Stored data

Definition isinstance (op : Operation) (c : OpClass) : bool :=
  match op_class op, c with
  | Download, Download | Extract, Extract | ReadField, ReadField
  | GroupRecordSet, GroupRecordSet | Join, Join => true
  | OtherOperation a, OtherOperation b => bool_decide (a = b)
  | _, _ => false
  end.

#[global] Instance Node_eq_dec : EqDecision Node.
Proof. solve_decision. Defined.
#[global] Instance OpClass_eq_dec : EqDecision OpClass.
Proof. solve_decision. Defined.
#[global] Instance Operation_eq_dec : EqDecision Operation.
Proof. solve_decision. Defined.

#[global] Instance Node_countable : Countable Node.
Proof.
  refine (inj_countable' (λ n, (uid n, name n))
                         (λ p, {| uid := p.1; name := p.2 |}) _).
  by intros [].
Defined.

#[global] Instance OpClass_countable : Countable OpClass.
Proof.
  refine (inj_countable'
    (λ c, match c with
          | Download => inl 0 | Extract => inl 1 | ReadField => inl 2
          | GroupRecordSet => inl 3 | Join => inl 4
          | OtherOperation s => inr s
          end)
    (λ x, match x with
          | inl 0 => Download | inl 1 => Extract | inl 2 => ReadField
          | inl 3 => GroupRecordSet | inl 4 => Join
          | inl _ => Download
          | inr s => OtherOperation s
          end) _).
  by intros [].
Defined.

#[global] Instance Operation_countable : Countable Operation.
Proof.
  refine (inj_countable' (λ o, (op_class o, node o))
                         (λ p, {| op_class := p.1; node := p.2 |}) _).
  by intros [].
Defined.

(** ** The operation graph (a networkx [DiGraph]) *)

(** Nodes in insertion order, each with its ["kwargs"] attribute when it has
    one, and the edges.  A [DiGraph] holds no parallel edges. *)
Record DiGraph (K : Type) : Type := {
  g_nodes : list (Operation * option K);
  g_edges : list (Operation * Operation);
}.
Arguments g_nodes {K} _.
Arguments g_edges {K} _.

(** [graph.nodes[op]]: the attributes of a node, [None] when [op] is not a
    node of the graph (Python raises [KeyError]). *)
Fixpoint node_attrs {K} (ns : list (Operation * option K)) (op : Operation)
  : option (option K) :=
  match ns with
  | [] => None
  | (o, a) :: ns' => if decide (o = op) then Some a else node_attrs ns' op
  end.

Definition predecessors {K} (g : DiGraph K) (op : Operation) : list Operation :=
  (filter (λ e, e.2 = op) (g_edges g)).*1.

Definition successors {K} (g : DiGraph K) (op : Operation) : list Operation :=
  (filter (λ e, e.1 = op) (g_edges g)).*2.

(** ** The runtime the engine calls into *)

(** What [Records.__iter__] uses and this module does not define.  [Value]
    is a Python object other than [None], so [option Value] is any Python
    object; [World] is whatever the operations act on (files, downloads).
    [call op args kwargs] is the call of [op] on the positional arguments
    [args] and the keyword arguments [kwargs]; [iterrows] gives the rows
    of a data frame in order, or the exception raised on another object;
    [topological_sort] is the lazy networkx generator: the operations it
    yields, then the exception it ends with, if any; [op_str] is [str(op)]. *)
Class Runtime : Type := {
  Value : Type;
  World : Type;
  call : Operation → list (option Value) → gmap string (option Value) →
         World → World * (exn + option Value);
  iterrows : Value → exn + list Value;
  topological_sort :
    DiGraph (gmap string (option Value)) → list Operation * option exn;
  op_str : Operation → string;
}.

(** The one-character string holding a double quote (code 34). *)
Definition dquote : string :=
  String (Ascii.Ascii false true false false false true false false) EmptyString.

Section Engine.
Context {RT : Runtime}.

(** [ComputationGraph]: the attribute this module reads is [graph]. *)
Record ComputationGraph : Type := { graph : DiGraph (gmap string (option Value)) }.

(** One call of an operation, with its positional and keyword arguments. *)
Record Invocation : Type := {
  callee : Operation;
  call_args : list (option Value);
  call_kwargs : gmap string (option Value);
}.

(** The state of one run of the generator [Records.__iter__]: the local
    [results] dictionary, the records yielded so far, the calls made to
    operations and the operations announced by [logging.info], each oldest
    first, and the world the operations act on. *)
Record ExecState : Type := {
  results : gmap Operation (option Value);
  yielded : list (option Value);
  invoked : list Invocation;
  logged : list Operation;
  world : World;
}.

Definition set_results (f : gmap Operation (option Value) → gmap Operation (option Value))
  (s : ExecState) : ExecState :=
  {| results := f (results s); yielded := yielded s; invoked := invoked s;
     logged := logged s; world := world s |}.

Definition yield (v : option Value) : SE ExecState unit :=
  modify (λ s, {| results := results s; yielded := yielded s ++ [v];
                  invoked := invoked s; logged := logged s; world := world s |}).

Definition logging_info (op : Operation) : SE ExecState unit :=
  modify (λ s, {| results := results s; yielded := yielded s;
                  invoked := invoked s; logged := logged s ++ [op];
                  world := world s |}).

(** Calling an operation: the call is recorded, the world moves on, and the
    operation returns or raises. *)
Definition invoke (op : Operation) (args : list (option Value))
  (kw : gmap string (option Value)) : SE ExecState (option Value) :=
  λ s, let '(w, r) := call op args kw (world s) in
       ({| results := results s; yielded := yielded s;
           invoked := invoked s ++ [{| callee := op; call_args := args; call_kwargs := kw |}];
           logged := logged s; world := w |}, r).

(** [operations.nodes[operation].get("kwargs", {})]. *)
Definition node_kwargs (g : DiGraph (gmap string (option Value))) (op : Operation)
  : SE ExecState (gmap string (option Value)) :=
  match node_attrs (g_nodes g) op with
  | None => raise (KeyError (op_str op))
  | Some a => ret (default ∅ a)
  end.

(** [not l] for a Python list. *)
Definition is_nil {A} (l : list A) : bool :=
  match l with [] => true | _ :: _ => false end.

(** The list comprehension of lines 124-130: the cached result of each
    predecessor that has one other than [None], in predecessor order. *)
Definition previous_results (g : DiGraph (gmap string (option Value)))
  (res : gmap Operation (option Value)) (op : Operation) : list Value :=
  omap (λ previous_operation,
          match res !! previous_operation with
          | Some (Some v) => Some v
          | _ => None
          end) (predecessors g op).

(** Lines 146-148: one successor on one row. *)
Definition read_one (kw : gmap string (option Value)) (line : Value)
  (read_field : Operation) : SE ExecState (option Value) :=
  if isinstance read_field ReadField then
    let! _ := logging_info read_field in
    invoke read_field [Some line] kw
  else raise (AssertionError EmptyString).

(** Lines 144-148: the values of the successors on one row. *)
Definition read_fields (g : DiGraph (gmap string (option Value))) (op : Operation)
  (kw : gmap string (option Value)) (line : Value) : SE ExecState (list (option Value)) :=
  collect (successors g op) (read_one kw line).

(** Lines 144-150: the record of one row. *)
Definition one_row (g : DiGraph (gmap string (option Value))) (op : Operation)
  (kw : gmap string (option Value)) (line : Value) : SE ExecState unit :=
  let! fields := read_fields g op kw line in
  let! _ := logging_info op in
  let! record := invoke op fields kw in
  yield record.

(** Lines 143-150: one record per row. *)
Definition group_rows (g : DiGraph (gmap string (option Value))) (op : Operation)
  (kw : gmap string (option Value)) (rows : list Value) : SE ExecState unit :=
  for_each rows (one_row g op kw).

(** The body of the loop over the topological order (lines 122-154). *)
Definition step (g : DiGraph (gmap string (option Value))) (record_set : string)
  (operation : Operation) : SE ExecState unit :=
  let! _ := logging_info operation in
  let! kwargs := node_kwargs g operation in
  let! res := gets results in
  let previous := previous_results g res operation in
  if isinstance operation GroupRecordSet then
    if negb (String.eqb (name (node operation)) record_set) then ret tt
    else
      match previous with
      | [previous_result] =>
          let! rows := lift (iterrows previous_result) in
          group_rows g operation kwargs rows
      | _ =>
          raise (AssertionError
                   (dquote +:+ op_str operation +:+ dquote
                    +:+ " should have one and only one predecessor. Got: "
                    +:+ pretty (length previous) +:+ "."))
      end
  else
    if isinstance operation ReadField && is_nil previous then ret tt
    else
      let! v := invoke operation (Some <$> previous) kwargs in
      modify (set_results (<[operation := v]>)).

End Engine.

(** ** The issue ledger *)

(** Modelled from the spec: the ledger [Issues] of [core/issues.py], which
    this module imports.  An issue has a severity, the node it is about, if
    any, and a message; the ledger keeps issues in recording order. *)
Inductive Severity : Type := Error | Warning.

#[global] Instance Severity_eq_dec : EqDecision Severity.
Proof. solve_decision. Defined.

Record Issue : Type := {
  severity : Severity;
  issue_node : option Node;
  message : string;
}.

Definition Issues : Type := list Issue.

(** Modelled from the spec: [issues.errors] and [issues.warnings], the
    recorded issues of each severity. *)
Definition errors (iss : Issues) : list Issue :=
  filter (λ i, severity i = Error) iss.
Definition warnings (iss : Issues) : list Issue :=
  filter (λ i, severity i = Warning) iss.

(** Modelled from the spec: [issues.report()], one string concatenating all
    issues of the ledger in recording order; how one issue prints is the
    parameter [issue_str]. *)
Definition report (issue_str : Issue → string) (iss : Issues) : string :=
  foldr (λ i acc, issue_str i +:+ acc) EmptyString iss.

(** ** The front end static analysis calls into *)

(** The file system behind [epath.Path] and [json.load], and the functions
    of [rdf_graph.graph] and [operation_graph] that [run_static_analysis]
    calls.  Those that receive the ledger return it as they leave it, also
    when they raise. *)
Class Frontend {RT : Runtime} : Type := {
  Json : Type;
  RdfGraph : Type;
  NxGraph : Type;
  NamespaceManager : Type;
  Nodes : Type;
  StructureGraph : Type;
  path_resolve : string → string;
  path_exists : string → bool;
  path_parent : string → string;
  json_load : string → exn + Json;
  load_rdf_graph : Json → exn + (RdfGraph * NxGraph);
  namespace_manager : RdfGraph → NamespaceManager;
  check_rdf_graph : Issues → NxGraph → Issues * (exn + Nodes);
  build_structure_graph : Issues → Nodes → Issues * (exn + (Node * StructureGraph));
  from_nodes : Issues → Node → StructureGraph → string → NamespaceManager →
               Issues * (exn + ComputationGraph);
  check_graph : ComputationGraph → Issues → Issues * (exn + unit);
  issue_str : Issue → string;
}.

Section Loader.
Context {RT : Runtime} {FE : Frontend}.

(** [_load_file] (lines 24-37). *)
Definition _load_file (filepath : string) : exn + (string * Json) :=
  let filepath := path_resolve filepath in
  if negb (path_exists filepath) then
    inl (ValueError ("File " +:+ filepath +:+ " does not exist."))
  else
    match json_load filepath with
    | inl e => inl e
    | inr content => inr (filepath, content)
    end.

End Loader.

(** ** [Validator] *)

Module Validator.
Section Def.
Context {RT : Runtime} {FE : Frontend}.

(** The dataclass; [file] has no value until [run_static_analysis] sets it. *)
Record t : Type := {
  file_or_file_path : string;
  issues : Issues;
  file : option Json;
  operations : option ComputationGraph;
}.

(** [Validator(file_or_file_path)]: a new ledger, no operations. *)
Definition new (path : string) : t :=
  {| file_or_file_path := path; issues := []; file := None; operations := None |}.

(** The front-end calls of one analysis, for the record of what ran. *)
Inductive Stage : Type :=
| LoadRdfGraph | CheckRdfGraph | BuildStructureGraph | FromNodes | CheckGraph.

(** The state of one run: the validator object, the front-end calls made
    so far and the messages given to [logging.warning], each oldest first. *)
Record Run : Type := {
  self : t;
  stages : list Stage;
  warned : list string;
}.

Definition start (v : t) : Run := {| self := v; stages := []; warned := [] |}.

Definition set_file (content : Json) (r : Run) : Run :=
  {| self := {| file_or_file_path := file_or_file_path (self r);
                issues := issues (self r);
                file := Some content;
                operations := operations (self r) |};
     stages := stages r; warned := warned r |}.

Definition set_operations (ops : ComputationGraph) (r : Run) : Run :=
  {| self := {| file_or_file_path := file_or_file_path (self r);
                issues := issues (self r);
                file := file (self r);
                operations := Some ops |};
     stages := stages r; warned := warned r |}.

> **What the task requires**
Return the span of lines in the data above that opens at the line with "foldr (λ i acc, issue_str" and closes at the line with "issue_str : Issue → string;", exactly, ends included, nothing else.

> **Task output**
  foldr (λ i acc, issue_str i +:+ acc) EmptyString iss.

(** ** The front end static analysis calls into *)

(** The file system behind [epath.Path] and [json.load], and the functions
    of [rdf_graph.graph] and [operation_graph] that [run_static_analysis]
    calls.  Those that receive the ledger return it as they leave it, also
    when they raise. *)
Class Frontend {RT : Runtime} : Type := {
  Json : Type;
  RdfGraph : Type;
  NxGraph : Type;
  NamespaceManager : Type;
  Nodes : Type;
  StructureGraph : Type;
  path_resolve : string → string;
  path_exists : string → bool;
  path_parent : string → string;
  json_load : string → exn + Json;
  load_rdf_graph : Json → exn + (RdfGraph * NxGraph);
  namespace_manager : RdfGraph → NamespaceManager;
  check_rdf_graph : Issues → NxGraph → Issues * (exn + Nodes);
  build_structure_graph : Issues → Nodes → Issues * (exn + (Node * StructureGraph));
  from_nodes : Issues → Node → StructureGraph → string → NamespaceManager →
               Issues * (exn + ComputationGraph);
  check_graph : ComputationGraph → Issues → Issues * (exn + unit);
  issue_str : Issue → string;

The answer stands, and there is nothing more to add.